Lemma place_In p cp a q : place p cp a = Some q -> In a cp /\ p <= q /\ q + size a <= p + total cp.
Proof.
  revert p. induction cp as [|b cp IH]; intros p H; cbn [place] in H; [discriminate |].
  cbn [total fold_right]. fold (total cp). pose proof (total_nonneg cp). pose proof (size_nonneg b).
  destruct (Z.eqb_spec a b) as [-> | _].
  - injection H as <-. split; [now left | lia].
  - destruct (IH _ H) as (Hin & Hlo & Hhi). split; [now right | lia].
Qed.

(** Copies do not overlap. *)
Lemma place_apart p cp a b q r :
  place p cp a = Some q -> place p cp b = Some r -> a <> b -> q + size a <= r \/ r + size b <= q.
Proof.
  revert p. induction cp as [|c cp IH]; intros p Ha Hb N; cbn [place] in *; [discriminate |].
  destruct (Z.eqb_spec a c) as [-> | _], (Z.eqb_spec b c) as [-> | _]; [congruence | | | eauto].
  - injection Ha as <-. destruct (place_In _ _ _ _ Hb) as (_ & Hlo & _). lia.
  - injection Hb as <-. destruct (place_In _ _ _ _ Ha) as (_ & Hlo & _). lia.
Qed.

Lemma length_total cp :
  (forall a, In a cp -> exists k, blk a = Some k) -> Z.of_nat (length cp) <= total cp.
Proof.
  induction cp as [|a cp IH]; intros H; cbn [length total fold_right]; [lia |]. fold (total cp).
  destruct (H a (or_introl eq_refl)) as [k E]. pose proof (blk_size a k E).
  specialize (IH (fun b Hb => H b (or_intror Hb))). lia.
Qed.

Lemma In_place p cp a : In a cp -> exists q, place p cp a = Some q.
Proof.
  revert p. induction cp as [|b cp IH]; intros p H; [easy |]. cbn [place].
  destruct (Z.eqb_spec a b) as [-> | N]; [eauto |]. destruct H as [E | H]; [congruence | auto].
Qed.

(** Disjoint blocks do not take more room than fromspace has. *)
Lemma total_bound cp :
  NoDup cp -> (forall a, In a cp -> exists k, blk a = Some k) ->
  total cp <= fromspace_end L - fromspace_start L.
Proof.
  intros ND HB.
  assert (Len : forall l, Z.of_nat (length (flat_map (fun a => addresses a (size a)) l)) = total l).
  { induction l as [|a l IH]; [reflexivity |]. cbn [flat_map total fold_right]. fold (total l).
    rewrite length_app, length_addresses, Nat2Z.inj_add, IH. pose proof (size_nonneg a). lia. }
  rewrite <- Len.
  set (all := addresses (fromspace_start L) (fromspace_end L - fromspace_start L)).
  pose proof (wl_from _ WL).
  assert (Z.of_nat (length all) = fromspace_end L - fromspace_start L)
    by (unfold all; rewrite length_addresses; lia).
  enough (length (flat_map (fun a => addresses a (size a)) cp) <= length all)%nat by lia.
  apply NoDup_incl_length.
  - clear - ND HB CTX. induction ND as [|a l Hn ND IH]; cbn [flat_map]; [constructor |].
    apply NoDup_app; [apply NoDup_addresses | apply IH; intros b Hb; apply HB; now right |].
    intros x Hx%In_addresses (b & Hb & Hx')%in_flat_map. apply In_addresses in Hx'.
    destruct (HB a (or_introl eq_refl)) as [k Ea]. destruct (HB b (or_intror Hb)) as [k' Eb].
    assert (N : a <> b) by congruence.
    destruct (blk_apart a b k k' Ea Eb N); lia.
  - intros x (a & Ha & Hx)%in_flat_map. apply In_addresses in Hx.
    destruct (HB a Ha) as [k Ea]. pose proof (blk_size a k Ea). apply In_addresses. lia.
Qed.

(** ** The invariant *)

Notation tb := (tospace_start L + n_roots).
Notation nb := (newspace_start L + n_roots).

(** The second word of a chained weak pair: the type of its old car and the
    next pair of the chain. *)
Definition chain_word (car c : Z) : Z :=
  if c =? 0 then MAKE_OBJECT (OBJECT_TYPE car) 0 else MAKE_POINTER_OBJECT L (OBJECT_TYPE car) c.

Fixpoint chained (m : memory) (c : Z) (wk : list Z) : Prop :=
  match wk with
  | [] => c = 0
  | a :: wk => c = a /\ exists c', m (a + 1) = chain_word (m0 a) c' /\ chained m c' wk
  end.

Definition weak_candidate (a : Z) : Prop := blk a = Some Weak_pair /\ points (m0 a) <> None.

(** [cp] are the blocks copied, [wk] the weak pairs on the chain. *)
Record collecting (cp wk : list Z) (s : gc_state) : Prop := {
  col_nodup : NoDup cp;
  col_live : forall a, In a cp -> live_block a;
  col_tnext : tospace_next s = tb + total cp;
  col_nnext : newspace_next s = nb + total cp;
  col_heart : forall a p, place nb cp a = Some p -> gmem s a = MAKE_BROKEN_HEART L p;
  col_rest : forall a k, blk a = Some k -> ~ In a cp ->
    forall i, 0 <= i < size a -> gmem s (a + i) = m0 (a + i);
  col_chain : chained (gmem s) (weak_chain s) wk;
  col_wk : forall a, In a wk -> In a cp /\ weak_candidate a;
  col_wk_nodup : NoDup wk;
  col_quiet : scanning_ephemerons_p s = false /\ ephemeron_list s = SHARP_F
              /\ ephemeron_queue s = SHARP_F
}.

(** Every copied weak pair that needs to be is on the chain. *)
Definition all_chained (cp wk : list Z) : Prop :=
  forall a, In a cp -> weak_candidate a -> In a wk.

(** What changes outside of fromspace: the copies of [new] are added. *)
Record grows (s : gc_state) (new : list Z) (s' : gc_state) : Prop := {
  gr_frame : forall x, ~ in_from L x -> ~ (tospace_next s <= x < tospace_next s') ->
    gmem s' x = gmem s x;
  gr_copies : words_at (gmem s') (tospace_next s) (length (copies new)) = copies new
}.

Definition invariant (cp : list Z) (s : gc_state) : Prop :=
  exists wk, collecting cp wk s /\ all_chained cp wk.

Definition step (cp : list Z) (s : gc_state) (new : list Z) (s' : gc_state) : Prop :=
  invariant (cp ++ new) s' /\ grows s new s'.

Lemma collecting_bound cp wk s : collecting cp wk s ->
  0 <= total cp <= fromspace_end L - fromspace_start L.
Proof.
  intros C. split; [apply total_nonneg |]. apply total_bound; [apply C |].
  intros a Ha. apply live_block_blk, C, Ha.
Qed.

Lemma room cp wk s a k : collecting cp wk s -> blk a = Some k -> ~ In a cp ->
  total cp + size a <= fromspace_end L - fromspace_start L.
Proof.
  intros C E N. pose proof (total_bound (a :: cp)) as B. cbn [total fold_right] in B.
  fold (total cp) in B. specialize (B ltac:(constructor; [exact N | apply C])).
  specialize (B ltac:(intros b [<- | Hb]; [eauto | apply live_block_blk, C, Hb])). lia.
Qed.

Work order:
Write out all the material exactly.

Solution for this problem:
Lemma place_In p cp a q : place p cp a = Some q -> In a cp /\ p <= q /\ q + size a <= p + total cp.
Proof.
  revert p. induction cp as [|b cp IH]; intros p H; cbn [place] in H; [discriminate |].
  cbn [total fold_right]. fold (total cp). pose proof (total_nonneg cp). pose proof (size_nonneg b).
  destruct (Z.eqb_spec a b) as [-> | _].
  - injection H as <-. split; [now left | lia].
  - destruct (IH _ H) as (Hin & Hlo & Hhi). split; [now right | lia].
Qed.

(** Copies do not overlap. *)
Lemma place_apart p cp a b q r :
  place p cp a = Some q -> place p cp b = Some r -> a <> b -> q + size a <= r \/ r + size b <= q.
Proof.
  revert p. induction cp as [|c cp IH]; intros p Ha Hb N; cbn [place] in *; [discriminate |].
  destruct (Z.eqb_spec a c) as [-> | _], (Z.eqb_spec b c) as [-> | _]; [congruence | | | eauto].
  - injection Ha as <-. destruct (place_In _ _ _ _ Hb) as (_ & Hlo & _). lia.
  - injection Hb as <-. destruct (place_In _ _ _ _ Ha) as (_ & Hlo & _). lia.
Qed.

Lemma length_total cp :
  (forall a, In a cp -> exists k, blk a = Some k) -> Z.of_nat (length cp) <= total cp.
Proof.
  induction cp as [|a cp IH]; intros H; cbn [length total fold_right]; [lia |]. fold (total cp).
  destruct (H a (or_introl eq_refl)) as [k E]. pose proof (blk_size a k E).
  specialize (IH (fun b Hb => H b (or_intror Hb))). lia.
Qed.

Lemma In_place p cp a : In a cp -> exists q, place p cp a = Some q.
Proof.
  revert p. induction cp as [|b cp IH]; intros p H; [easy |]. cbn [place].
  destruct (Z.eqb_spec a b) as [-> | N]; [eauto |]. destruct H as [E | H]; [congruence | auto].
Qed.

(** Disjoint blocks do not take more room than fromspace has. *)
Lemma total_bound cp :
  NoDup cp -> (forall a, In a cp -> exists k, blk a = Some k) ->
  total cp <= fromspace_end L - fromspace_start L.
Proof.
  intros ND HB.
  assert (Len : forall l, Z.of_nat (length (flat_map (fun a => addresses a (size a)) l)) = total l).
  { induction l as [|a l IH]; [reflexivity |]. cbn [flat_map total fold_right]. fold (total l).
    rewrite length_app, length_addresses, Nat2Z.inj_add, IH. pose proof (size_nonneg a). lia. }
  rewrite <- Len.
  set (all := addresses (fromspace_start L) (fromspace_end L - fromspace_start L)).
  pose proof (wl_from _ WL).
  assert (Z.of_nat (length all) = fromspace_end L - fromspace_start L)
    by (unfold all; rewrite length_addresses; lia).
  enough (length (flat_map (fun a => addresses a (size a)) cp) <= length all)%nat by lia.
  apply NoDup_incl_length.
  - clear - ND HB CTX. induction ND as [|a l Hn ND IH]; cbn [flat_map]; [constructor |].
    apply NoDup_app; [apply NoDup_addresses | apply IH; intros b Hb; apply HB; now right |].
    intros x Hx%In_addresses (b & Hb & Hx')%in_flat_map. apply In_addresses in Hx'.
    destruct (HB a (or_introl eq_refl)) as [k Ea]. destruct (HB b (or_intror Hb)) as [k' Eb].
    assert (N : a <> b) by congruence.
    destruct (blk_apart a b k k' Ea Eb N); lia.
  - intros x (a & Ha & Hx)%in_flat_map. apply In_addresses in Hx.
    destruct (HB a Ha) as [k Ea]. pose proof (blk_size a k Ea). apply In_addresses. lia.
Qed.

(** ** The invariant *)

Notation tb := (tospace_start L + n_roots).
Notation nb := (newspace_start L + n_roots).

(** The second word of a chained weak pair: the type of its old car and the
    next pair of the chain. *)
Definition chain_word (car c : Z) : Z :=
  if c =? 0 then MAKE_OBJECT (OBJECT_TYPE car) 0 else MAKE_POINTER_OBJECT L (OBJECT_TYPE car) c.

Fixpoint chained (m : memory) (c : Z) (wk : list Z) : Prop :=
  match wk with
  | [] => c = 0
  | a :: wk => c = a /\ exists c', m (a + 1) = chain_word (m0 a) c' /\ chained m c' wk
  end.

Definition weak_candidate (a : Z) : Prop := blk a = Some Weak_pair /\ points (m0 a) <> None.

(** [cp] are the blocks copied, [wk] the weak pairs on the chain. *)
Record collecting (cp wk : list Z) (s : gc_state) : Prop := {
  col_nodup : NoDup cp;
  col_live : forall a, In a cp -> live_block a;
  col_tnext : tospace_next s = tb + total cp;
  col_nnext : newspace_next s = nb + total cp;
  col_heart : forall a p, place nb cp a = Some p -> gmem s a = MAKE_BROKEN_HEART L p;
  col_rest : forall a k, blk a = Some k -> ~ In a cp ->
    forall i, 0 <= i < size a -> gmem s (a + i) = m0 (a + i);
  col_chain : chained (gmem s) (weak_chain s) wk;
  col_wk : forall a, In a wk -> In a cp /\ weak_candidate a;
  col_wk_nodup : NoDup wk;
  col_quiet : scanning_ephemerons_p s = false /\ ephemeron_list s = SHARP_F
              /\ ephemeron_queue s = SHARP_F
}.

(** Every copied weak pair that needs to be is on the chain. *)
Definition all_chained (cp wk : list Z) : Prop :=
  forall a, In a cp -> weak_candidate a -> In a wk.

(** What changes outside of fromspace: the copies of [new] are added. *)
Record grows (s : gc_state) (new : list Z) (s' : gc_state) : Prop := {
  gr_frame : forall x, ~ in_from L x -> ~ (tospace_next s <= x < tospace_next s') ->
    gmem s' x = gmem s x;
  gr_copies : words_at (gmem s') (tospace_next s) (length (copies new)) = copies new
}.

Definition invariant (cp : list Z) (s : gc_state) : Prop :=
  exists wk, collecting cp wk s /\ all_chained cp wk.

Definition step (cp : list Z) (s : gc_state) (new : list Z) (s' : gc_state) : Prop :=
  invariant (cp ++ new) s' /\ grows s new s'.

Lemma collecting_bound cp wk s : collecting cp wk s ->
  0 <= total cp <= fromspace_end L - fromspace_start L.
Proof.
  intros C. split; [apply total_nonneg |]. apply total_bound; [apply C |].
  intros a Ha. apply live_block_blk, C, Ha.
Qed.

Lemma room cp wk s a k : collecting cp wk s -> blk a = Some k -> ~ In a cp ->
  total cp + size a <= fromspace_end L - fromspace_start L.
Proof.
  intros C E N. pose proof (total_bound (a :: cp)) as B. cbn [total fold_right] in B.
  fold (total cp) in B. specialize (B ltac:(constructor; [exact N | apply C])).
  specialize (B ltac:(intros b [<- | Hb]; [eauto | apply live_block_blk, C, Hb])). lia.
Qed.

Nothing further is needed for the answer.